*** Extracted records ***

Lemma fold_cache_is_Some l m s :
  is_Some (m !! s) ∨ (∃ r, r ∈ l ∧ inf_user r.2 = s) →
  is_Some (fold_left (λ m r, <[inf_user r.2 := r]> m) l m !! s).
Proof.
  revert m. induction l as [|x l IH]; intros m; simpl.
  - intros [?|(r & Hr & _)]; [done|]. by apply not_elem_of_nil in Hr.
  - intros H. apply IH.
    destruct (decide (inf_user x.2 = s)) as [<-|Hne].
    + left. rewrite lookup_insert_eq. by eexists.
    + rewrite lookup_insert_ne by done.
      destruct H as [?|(r & Hr & Hs)]; [by left|].
      apply elem_of_cons in Hr as [->|Hr]; [done|]. right. eauto.
Qed.

Lemma refreshed_lookup db s r :
  refreshed db !! s = Some r → r ∈ backend_active db s.
Proof.
  intros [[? ?]|Hm]%fold_cache_lookup.
  - by apply elem_of_backend_active.
  - by rewrite lookup_empty in Hm.
Qed.

Lemma refreshed_None db s :
  refreshed db !! s = None → backend_active db s = [].
Proof.
  intros Hn. destruct (backend_active db s) as [|r l] eqn:E; [done|].
  assert (r ∈ backend_active db s) as Hr by (rewrite E; left).
  apply elem_of_backend_active in Hr as [Hr Hs].
  assert (is_Some (refreshed db !! s)) as [? ?]; [|congruence].
  apply fold_cache_is_Some. right. eauto.
Qed.

Lemma refreshed_agrees db s :
  at_most_one_active db s → cache_agrees (mkState db (refreshed db)) s.
Proof.
  unfold at_most_one_active, cache_agrees. simpl. intros Hlen.
  destruct (refreshed db !! s) as [r|] eqn:E; simpl.
  - apply refreshed_lookup in E.
    destruct (backend_active db s) as [|x [|y l]]; simpl in *; try lia.
    + by apply not_elem_of_nil in E.
    + apply list_elem_of_singleton in E. by subst.
  - by apply refreshed_None.
Qed.
End refresh.

(** ** Active watches after the writes of the two operations *)

Section writes.
Implicit Types (db : gmap nat fields) (r : infraction).

Lemma backend_active_store db new s :
  backend_active (store (create new db) db) s
    ≡ₚ (if matches (active_params s) (create new db)
        then [create new db] else [])
       ++ backend_active db s.
Proof. apply query_insert_fresh, fresh_id_fresh. Qed.

Lemma backend_active_store_inactive db new s :
  new_active new = false →
  backend_active (store (create new db) db) s ≡ₚ backend_active db s.
Proof.
  intros Hn. rewrite backend_active_store.
  destruct (matches _ _) eqn:E; [|done].
  apply matches_active in E. simpl in E. intuition congruence.
Qed.

Lemma backend_active_store_other db new s :
  new_user new ≠ s →
  backend_active (store (create new db) db) s ≡ₚ backend_active db s.
Proof.
  intros Hn. rewrite backend_active_store.
  destruct (matches _ _) eqn:E; [|done].
  apply matches_active in E. simpl in E. intuition congruence.
Qed.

*** End of Extracted records ***

=== What this task involves ===
The lines needed are those in the data above that hold the string "eauto"; copy each of them.

=== Response area ===
      apply elem_of_cons in Hr as [->|Hr]; [done|]. right. eauto.
  apply fold_cache_is_Some. right. eauto.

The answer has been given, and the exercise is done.